Preexisting was a canister rated (optimistically) for 350GPH. After adding the powerhead, there was no drop of CO2 level, at least not significant enough to recall. After a few months, I swapped it for a Koralia Nano, because the amount of flow was stressing a few fish.

You'll have more GPH than I did. Probably more than you really need. But as long as the powerheads are set up right, I don't expect you'll have any problem whatsoever maintaining 30ppm CO2.


----------



## TropTrea (Jan 10, 2014)

WOW
On a full Reef tank with Small Polyp Stoney Corals the flow should be above 25 turns per hour. For your 100 gallon tank that would be 2,500 gallons per hour the combination of your two pumps would give you almost twice that rate. Noting that the SPS tank is the only combination that needs flow anything that strong unless you trying to create a rapid flowing river effect. 

On all my fresh water tanks in the past I was aiming in the range of 5 turns per hour which would put you in the 500 gallons per hour flow range. On 75 Gallon tanks used as Planted Amazon tanks in the past I have used Magnum 350 and Magnum 500 filters as the only flow source. These gave me between flows in the rang of 4.6 to 6.7 turns per hour. Individuals have commented that with the 500 some of my plants looked like there was too much flow.

I'm present planning on converting a 125 gallon tank from a reef to an Amazon tank but for flow I'm only planning on using a pair of HOT 250 Magnum filters. This will give me 4 turns per hour.

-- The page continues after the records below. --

Lemma keeps_for_each {A : Type} (l : list A) (body : A -> M unit) :
  (forall x, keeps proj (body x)) -> keeps proj (for_each l body).
Proof.
  intros Hb. induction l as [|x l IH]; cbn [for_each].
  - apply keeps_ret.
  - apply keeps_bind; [apply Hb | intros _; exact IH].
Qed.

Lemma keeps_getattr {A : Type} (ob : option nat) (attr : Object -> A) :
  keeps proj (getattr ob attr).
Proof.
  intros s s' r. unfold getattr.
  destruct ob as [i|]; [destruct (nth_error (objects s) i)|];
    intros E; now injection E as <- _.
Qed.

Lemma keeps_setattr (ob : option nat) (upd : Object -> Object) :
  (forall v s, proj (set_objects v s) = proj s) -> keeps proj (setattr ob upd).
Proof.
  intros Hp s s' r. unfold setattr.
  destruct ob as [i|]; intros E; injection E as <- _; [apply Hp | reflexivity].
Qed.

Lemma keeps_add_object (o : Object) :
  (forall v s, proj (set_objects v s) = proj s) ->
  (forall v s, proj (set_active_object v s) = proj s) ->
  keeps proj (add_object o).
Proof.
  intros Ho Ha s s' r E. unfold add_object in E. injection E as <- _.
  now rewrite Ha, Ho.
Qed.

Lemma keeps_add_key (k : Keyframe) :
  (forall v s, proj (set_keyframes v s) = proj s) -> keeps proj (add_key k).
Proof. intros Hk. apply keeps_modify. intros s. apply Hk. Qed.

End Keeps.

(** ** Lists of objects *)

Lemma nth_error_snoc {A : Type} (pre : list A) (o : A) :
  nth_error (pre ++ [o]) (List.length pre) = Some o.
Proof. induction pre as [|x pre IH]; [reflexivity | exact IH]. Qed.

Lemma update_nth_snoc {A : Type} (f : A -> A) (pre : list A) (o : A) :
  update_nth (List.length pre) f (pre ++ [o]) = pre ++ [f o].
Proof.
  induction pre as [|x pre IH]; [reflexivity|].
  cbn. now rewrite IH.
Qed.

Yes more turns will give you more CO2 loss. As far as O2 it will give you more as well but the main source should be from your plants during the day time when the plants absorb CO2 and release O2. If you want to increase flow to keep the O2 level up it should be a night but not nearly that drastically.

Will you be regulating the CO'2 with a pH controller? If you are then you should no worry about excess CO2 at night. So even the increased night time flow becomes useless.


----------



## Aquarium-Addict (Dec 24, 2010)

Darkcobra said:


> I've run the Aquatop 1,321GPH model in a 46G bowfront, pointed slightly downwards to avoid surface agitation.
> 
> Preexisting was a canister rated (optimistically) for 350GPH. After adding the powerhead, there was no drop of CO2 level, at least not significant enough to recall. After a few months, I swapped it for a Koralia Nano, because the amount of flow was stressing a few fish.
> 
> You'll have more GPH than I did. Probably more than you really need. But as long as the powerheads are set up right, I don't expect you'll have any problem whatsoever maintaining 30ppm CO2.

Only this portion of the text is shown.